New research from Boston Medical Center finds that the COVID-19 emergency systemic changes made to decrease in-person visits during the pandemic have led to a decrease in hospital-wide Hepatitis C (HCV) testing by 50 percent, and a reduction in new HCV diagnoses by more than 60 percent. Published in the Journal of Primary Care and Community Health, this new research highlights the impact that the COVID-19 pandemic is having on hospital-wide and ambulatory HCV testing, and the ramifications of this decrease in identification of the virus.
The study findings demonstrate a greater impact in primary care clinics where there was a 72 percent decrease in testing and 63 percent decrease in new diagnoses. This is where telemedicine was incorporated into the clinical workflows, showing standard preventive care, including HCV testing, was not routinely performed throughout the pandemic, and telemedicine acting as a barrier to HCV care. The findings that testing for and diagnoses of HCV were decreased during the COVID-19 surge is alarming, due to the effect that undetected disease can have on those who are unknowingly infected. From the public health perspective, HCV is a transmissible infection that can propagate throughout a population if not detected and treated.
“The large decrease in HCV screening demonstrates the tradeoffs that occurred between maintaining safety and delivering preventive care services as a result of the health system responses during this pandemic,” says Heather Sperring, MS, a data quality specialist in the Center for Infectious Diseases and Public Health Programs at Boston Medical Center and corresponding author on this study. “Nontraditional methods of preventive healthcare delivery need to be used in order to prevent the detrimental long-term effects of these gaps in patient care. This includes proactive efforts aimed at increasing preventive care and screening, and interventions that reduce health risks, decrease avoidable emergency room visits, and minimize the time necessary for patients to be in the hospital.”

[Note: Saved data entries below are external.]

(** [prometheus.Desc]: these programs never use constant labels, so a
    descriptor is its fully-qualified name, help string and the names of
    its variable labels. *)
Record Desc := mkDesc {
  fqName : string;
  help : string;
  variableLabels : list string
}.

#[global] Instance Desc_eq_dec : EqDecision Desc.
Proof. solve_decision. Defined.

(** Go [error] values that can flow through the package. *)
Inductive error :=
| AlreadyRegisteredError (ExistingCollector NewCollector : Collector)
| duplicateDescErr (d : Desc)
| inconsistentDescErr (d : Desc)
| errorString (s : string)
| withMessage (cause : error) (msg : string)
| withStack (e : error).

#[global] Instance error_eq_dec : EqDecision error.
Proof. solve_decision. Defined.

(** Arguments of a format call, kept next to the format string: the
    rendering of [%s] over a collector or an error is the runtime's. *)
Inductive Arg :=
| AString (s : string)
| ACollector (c : Collector)
| AError (e : option error).

Inductive Msg :=
| Lit (s : string)
| Sprintf (format : string) (args : list Arg).

(** One line written to a log sink: logr's [Info] and [Error] through a
    named logger, or the standard library's [log.Printf]. *)
Inductive LogEntry :=
| LogInfo (logger : string) (msg : Msg)
| LogError (logger : string) (err : error) (msg : Msg)
| LogPrintf (format : string) (args : list Arg).

(** [github.com/pkg/errors.Wrapf]: nil stays nil, otherwise the message is
    put in front of the cause and a stack is attached. *)
Definition Wrapf (err : option error) (msg : string) : option error :=
  match err with
  | None => None
  | Some e => Some (withStack (withMessage e msg))
  end.

(** ** Prometheus client: vectors and the registry

    The client library is not part of the repository.  The definitions
    below follow its documented behaviour for the collectors this program
    builds: vectors create a child per tuple of label values on first use,
    [Register] refuses a collector whose descriptor is already known, and
    a scrape carries one line per child. *)

Module prometheus.

Record Opts := mkOpts {
  Namespace : string;
  Subsystem : string;
  Name : string;
  Help : string
}.

Definition BuildFQName (namespace subsystem name : string) : string :=
  if decide (name = "") then ""
  else if decide (namespace ≠ "" ∧ subsystem ≠ "") then
    namespace +:+ "_" +:+ subsystem +:+ "_" +:+ name
  else if decide (namespace ≠ "") then namespace +:+ "_" +:+ name
  else if decide (subsystem ≠ "") then subsystem +:+ "_" +:+ name
  else name.

Definition NewDesc (o : Opts) (labelNames : list string) : Desc :=
  {| fqName := BuildFQName (Namespace o) (Subsystem o) (Name o);
     help := Help o;
     variableLabels := labelNames |}.

(** A vector owns one child per tuple of label values.  A counter child
    is the number of [Inc] calls it received; a gauge child holds the
    value last set. *)
Record CounterVec := mkCounterVec {
  cv_desc : Desc;
  cv_children : gmap (list string) N
}.

Record GaugeVec := mkGaugeVec {
  gv_desc : Desc;
  gv_children : gmap (list string) Z
}.

Definition NewCounterVec (o : Opts) (labelNames : list string) : CounterVec :=
  {| cv_desc := NewDesc o labelNames; cv_children := ∅ |}.

Definition NewGaugeVec (o : Opts) (labelNames : list string) : GaugeVec :=
  {| gv_desc := NewDesc o labelNames; gv_children := ∅ |}.

(** [prometheus.Labels] is a [map[string]string]. *)
Abbreviation Labels := (gmap string string).

(** The label values of [labels] in the order of the descriptor; [None]
    where [GetMetricWith] reports an error (wrong number of labels, or a
    label name of the descriptor missing). *)
Definition valuesOfLabels (d : Desc) (labels : Labels) : option (list string) :=
  if decide (size labels = length (variableLabels d))
  then mapM (λ n, labels !! n) (variableLabels d)
  else None.

(** Same for [GetMetricWithLabelValues]: the number of values must be the
    number of variable labels. *)
Definition checkLabelValues (d : Desc) (lvs : list string) : option (list string) :=
  if decide (length lvs = length (variableLabels d)) then Some lvs else None.

(** [getOrCreateMetric]: a child that does not exist yet starts at zero. *)
Definition getOrCreate {V} (zero : V) (key : list string)
    (children : gmap (list string) V) : gmap (list string) V :=
  match children !! key with
  | Some _ => children
  | None => <[key := zero]> children
  end.

(** The registry behind [prometheus.Register].  Descriptor ids are hashes
    of the fully-qualified name and the constant label values; without
    constant labels the name stands for the id, and a collector with one
    descriptor has that id as its collector id. *)
Record Registry := mkRegistry {
  descIDs : gset string;
  dimHashesByName : gmap string (string * list string);
  collectorsByID : gmap string Collector
}.

Definition descID (d : Desc) : string := fqName d.
Definition dimHash (d : Desc) : string * list string := (help d, variableLabels d).

(** [Registry.Register] for a collector that describes itself by the
    single descriptor [d]. *)
Definition registerDesc (c : Collector) (d : Desc) (r : Registry)
    : option error * Registry :=
  let duplicateDesc := bool_decide (descID d ∈ descIDs r) in
  let inconsistent :=
    match dimHashesByName r !! fqName d with
    | Some h => bool_decide (h ≠ dimHash d)
    | None => false
    end in
  if inconsistent then (Some (inconsistentDescErr d), r)
  else match collectorsByID r !! descID d with
       | Some existing => (Some (AlreadyRegisteredError existing c), r)
       | None =>
           if duplicateDesc then (Some (duplicateDescErr d), r)
           else (None,
                 {| descIDs := {[descID d]} ∪ descIDs r;
                    dimHashesByName := <[fqName d := dimHash d]> (dimHashesByName r);
                    collectorsByID := <[descID d := c]> (collectorsByID r) |})
       end.
(** * URLToDocument: a shallow embedding and its verified properties

    The script downloads every URL of a CSV column, stores the response
    under [<output>/files], extracts plain text from the stored file and
    writes the collected records to [<output>/content.csv].

    Layout of this file:
    - [Py]       Python [str] values (sequences of code points) and the
                  [str], [pathlib] and [os.path] methods the script calls;
    - [Dom]      the BeautifulSoup tree operations of [getTextfromHTML];
    - [Script]   the world (file system, standard output, network trace),
                  the exception monad and the functions of
                  [URLToDocument.py] in source order;
    - [Outcome]  what a row and a batch are expected to produce, read off
                  the environment;
    - [Spec]     definitions that follow the wording of the specification,
                  used only to compare it with the code;
    - [Demo]     a concrete environment on which the script is run;
    - theorems, by component. *)

From Stdlib Require Import Ascii String.
From stdpp Require Import base numbers list gmap pretty.

Local Open Scope N_scope.

(** A Python [str] is a sequence of Unicode code points. *)
Abbreviation str := (list N).

(** [lit "abc"] is the [str] of an ASCII source literal. *)
Definition lit (x : string) : str := N_of_ascii <$> list_ascii_of_string x.
Arguments lit : simpl never.

Module Py.

(** ** Character classes *)

(** [str.isspace] on one code point (CPython [_PyUnicode_IsWhitespace]). *)
Definition isspace (c : N) : bool :=
  ((9 <=? c) && (c <=? 13)) || ((28 <=? c) && (c <=? 32))
  || (c =? 133) || (c =? 160) || (c =? 5760)
  || ((8192 <=? c) && (c <=? 8202))
  || (c =? 8232) || (c =? 8233) || (c =? 8239) || (c =? 8287) || (c =? 12288).

(** Line boundaries of [str.splitlines] (CPython [_PyUnicode_IsLinebreak]). *)
Definition islinebreak (c : N) : bool :=
  ((10 <=? c) && (c <=? 13)) || ((28 <=? c) && (c <=? 30))
  || (c =? 133) || (c =? 8232) || (c =? 8233).

(** The character is no line boundary. *)
Definition nobreak (c : N) : Prop := islinebreak c = false.

Definition SPACE : N := 32.
Definition LF : N := 10.
Definition CR : N := 13.
Definition SLASH : N := 47.
Definition DOT : N := 46.

(** ** [str] methods *)

Fixpoint lstrip (s : str) : str :=
  match s with
  | c :: r => if isspace c then lstrip r else s
  | [] => []
  end.

Fixpoint rstrip (s : str) : str :=
  match s with
  | [] => []
  | c :: r =>
      match rstrip r with
      | [] => if isspace c then [] else [c]
      | r' => c :: r'
      end
  end.

(** [s.strip()] *)
Definition strip (s : str) : str := rstrip (lstrip s).

(** [s.splitlines()]: cut at every line boundary, [\r\n] counting as one;
    no empty last line is produced for a trailing boundary. *)
Fixpoint splitlines (s : str) : list str :=
  match s with
  | [] => []
  | c :: r =>
      if islinebreak c then
        match r with
        | d :: r' => if (c =? CR) && (d =? LF) then [] :: splitlines r'
                     else [] :: splitlines r
        | [] => [[]]
        end
      else
        match splitlines r with
        | [] => [[c]]
        | l :: ls => (c :: l) :: ls
        end
  end.

(** [s.split(sep)] for a one-character separator. *)
Fixpoint split_char (sep : N) (s : str) : list str :=
  match s with
  | [] => [[]]
  | c :: r =>
      if c =? sep then [] :: split_char sep r
      else match split_char sep r with
           | l :: ls => (c :: l) :: ls
           | [] => [[c]]
           end
  end.

(** [s.split("  ")]: cut at every leftmost, non-overlapping pair of spaces. *)
Fixpoint split_2sp (s : str) : list str :=
  match s with
  | [] => [[]]
  | c :: r =>
      match r with
      | d :: r' =>
          if (c =? SPACE) && (d =? SPACE) then [] :: split_2sp r'
          else match split_2sp r with
               | l :: ls => (c :: l) :: ls
               | [] => [[c]]
               end
      | [] => [[c]]
      end
  end.

(** [sep.join(parts)] *)
Fixpoint join (sep : str) (parts : list str) : str :=
  match parts with
  | [] => []
  | [p] => p
  | p :: ps => p ++ sep ++ join sep ps
  end.

(** [s.replace(old, new)] where [old] and [new] are single characters, as in
    both calls of the script. *)
Definition replace_char (old new : N) (s : str) : str :=
  (λ c, if c =? old then new else c) <$> s.

(** [re.sub(re.compile(r' +'), ' ', s)]: every maximal run of spaces
    becomes one space. *)
Fixpoint sub_spaces (s : str) : str :=
  match s with
  | [] => []
  | c :: r =>
      if c =? SPACE then
        match r with
        | d :: _ => if d =? SPACE then sub_spaces r else c :: sub_spaces r
        | [] => [c]
        end
      else c :: sub_spaces r
  end.

(** [s.ljust(width)] *)
Definition ljust (width : nat) (s : str) : str :=
  s ++ replicate (width - length s)%nat SPACE.

(** [str(n)] for a non-negative [int]. *)
Definition str_of_nat (n : nat) : str := lit (pretty n).

(** [s.rfind(c)] for a one-character needle: the last index, or [-1]. *)
Fixpoint rfind (c : N) (s : str) : Z :=
  match s with
  | [] => (-1)%Z
  | d :: r =>
      let i := rfind c r in
      if (0 <=? i)%Z then (i + 1)%Z
      else if d =? c then 0%Z else (-1)%Z
  end.

(** ** [pathlib] on a POSIX host (CPython 3.7 to 3.13) *)

(** The components of [PurePosixPath(s)] behind the root: the pieces between
    slashes, without the empty ones and without ["."]. *)
Definition path_tail (s : str) : list str :=
  filter (λ p, p ≠ [] ∧ p ≠ [DOT]) (split_char SLASH s).

(** [Path(s).name] *)
Definition path_name (s : str) : str := default [] (last (path_tail s)).

(** [Path(s).suffix]: from the last dot of the name, unless that dot is the
    first or the last character of the name. *)
Definition path_suffix (s : str) : str :=
  let name := path_name s in
  let i := rfind DOT name in
  if ((0 <? i) && (i <? Z.of_nat (length name) - 1))%Z
  then drop (Z.to_nat i) name else [].

(** [Path(s).stem] *)
Definition path_stem (s : str) : str :=
  let name := path_name s in
  let i := rfind DOT name in
  if ((0 <? i) && (i <? Z.of_nat (length name) - 1))%Z
  then take (Z.to_nat i) name else name.

(** [os.path.join(a, b)] ([posixpath.join] with two arguments). *)
Definition os_path_join (a b : str) : str :=
  match b with
  | c :: _ =>
      if c =? SLASH then b
      else match last a with
           | None => b
           | Some e => if e =? SLASH then a ++ b else a ++ [SLASH] ++ b
           end
  | [] =>
      match last a with
      | None => b
      | Some e => if e =? SLASH then a ++ b else a ++ [SLASH] ++ b
      end
  end.

End Py.

(** * The BeautifulSoup tree

    [BeautifulSoup(html, "html.parser")] yields a tree of tags and strings.
    [Special] stands for the string kinds [get_text] never returns
    (comments, doctypes, processing instructions). *)
Module Dom.

#[local] Unset Elimination Schemes.

Inductive node :=
| Text (s : str)
| Special (s : str)
| Tag (name : str) (children : list node).

#[local] Set Elimination Schemes.

(** The tree after [for t in soup(names): t.decompose()]: [soup(names)] is
    [find_all], the list of every descendant tag whose name is in [names];
    decomposing each of them leaves the tree without those tags (a matching
    tag nested in another one goes with its ancestor). A node maps to the
    list of what is left of it: nothing, or itself with its children
    processed. *)
Fixpoint decompose (names : list str) (n : node) : list node :=
  match n with
  | Tag nm ch =>
      if bool_decide (nm ∈ names) then []
      else [Tag nm (concat (map (decompose names) ch))]
  | _ => [n]
  end.

Definition decompose_all (names : list str) (soup : list node) : list node :=
  concat (map (decompose names) soup).

(** [get_text()]: the strings of the tree in document order, no separator. *)
Fixpoint node_text (n : node) : str :=
  match n with
  | Text s => s
  | Special _ => []
  | Tag _ ch => concat (map node_text ch)
  end.

Definition get_text (soup : list node) : str := concat (map node_text soup).

(** Some tag of the subtree is named in [names]. *)
Fixpoint has_tag (names : list str) (n : node) : bool :=
  match n with
  | Tag nm ch => bool_decide (nm ∈ names) || existsb (has_tag names) ch
  | _ => false
  end.

(** The same node with every tag named in [names] emptied: what is left of
    a document when the content of those elements is disregarded. *)
Fixpoint blank (names : list str) (n : node) : node :=
  match n with
  | Tag nm ch =>
      if bool_decide (nm ∈ names) then Tag nm [] else Tag nm (map (blank names) ch)
  | _ => n
  end.

End Dom.

(** * The script *)
Module Script.

Abbreviation bytes := (list Byte.byte).

(** ** Python values that cross the functions of the script *)

(** What [pdfToText] and [getTextFromFile] hand back: [None] or a [str]. *)
Inductive value :=
| VNone
| VStr (s : str).

(** The dictionary built by [processURL], keys [name], [ext], [url], [text]. *)
Record Document := {
  d_name : str;
  d_ext : str;
  d_url : str;
  d_text : value;
}.

(** A cell of the input table: a [str], or a value of another type (pandas
    reads an empty cell as the [float] NaN), kept as its type name and its
    printed form. *)
Inductive cell :=
| CStr (s : str)
| COther (type_name : str) (printed : str).

(** A [DataFrame] as [pandas.read_csv] returns it: the column labels and the
    rows under the default index 0, 1, ...; a row maps a label to its cell. *)
Record DataFrame := {
  df_columns : list str;
  df_rows : list (str → cell);
}.

(** ** Exceptions and outcomes *)

(** [Exception msg] is any instance of [Exception], with [str(e) = msg];
    [SystemExit] is what [exit(code)] raises and [except Exception] does not
    catch. *)
Inductive exn :=
| Exception (msg : str)
| SystemExit (code : Z).

Inductive result (A : Type) :=
| Ok (a : A)
| Raise (e : exn).
Arguments Ok {A} a.
Arguments Raise {A} e.

(** The outcome of a call into a library or the operating system. *)
Inductive extcall (A : Type) :=
| Returns (a : A)
| Throws (msg : str).
Arguments Returns {A} a.
Arguments Throws {A} msg.

(** ** The libraries and the outside world *)

Record Response := {
  status_code : nat;
  content : bytes;
}.

(** PyPDF2 objects. *)
Record PageObject := {
  extractText : extcall str;
}.

Record PdfReader := {
  numPages : extcall nat;
  getPage : nat → extcall PageObject;
}.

The data for this analysis was collected prospectively from December 1, 2019 to June 30, 2020. Using descriptive statistics, the analysis was completed by comparing unique patient tests for 3.5-month periods before and after March 16, 2020, analyzing total tests and total new HCV RNA positive results before and after, and mean daily tests. Effective March 16, 2020, BMC implemented the utilization of telemedicine for outpatient clinics wherever possible; preventive care, including phlebotomy for HCV screening, was not performed during this time. HCV test results for patients were collected each day and comparisons were made for all testing across the hospital, as well as exclusively for the primary care sites that have been the most heavily affected by the introduction of telemedicine. Since 2016, BMC has been utilizing an HCV screening program to better identify and treat patients with HCV.
“The healthcare impacts of COVID-19 are more widespread than the effects of the disease itself. The pandemic has had substantial implications for our patients, and not just those who contracted COVID-19,” says Elissa Schechter-Perkins, MD, MPH, an emergency medicine physician at Boston Medical Center, an associate professor of emergency medicine at Boston University School of Medicine and co-author on this study. “Hepatitis C virus is likely just one example of many chronic diseases whose cascade of care was affected by COVID-19.”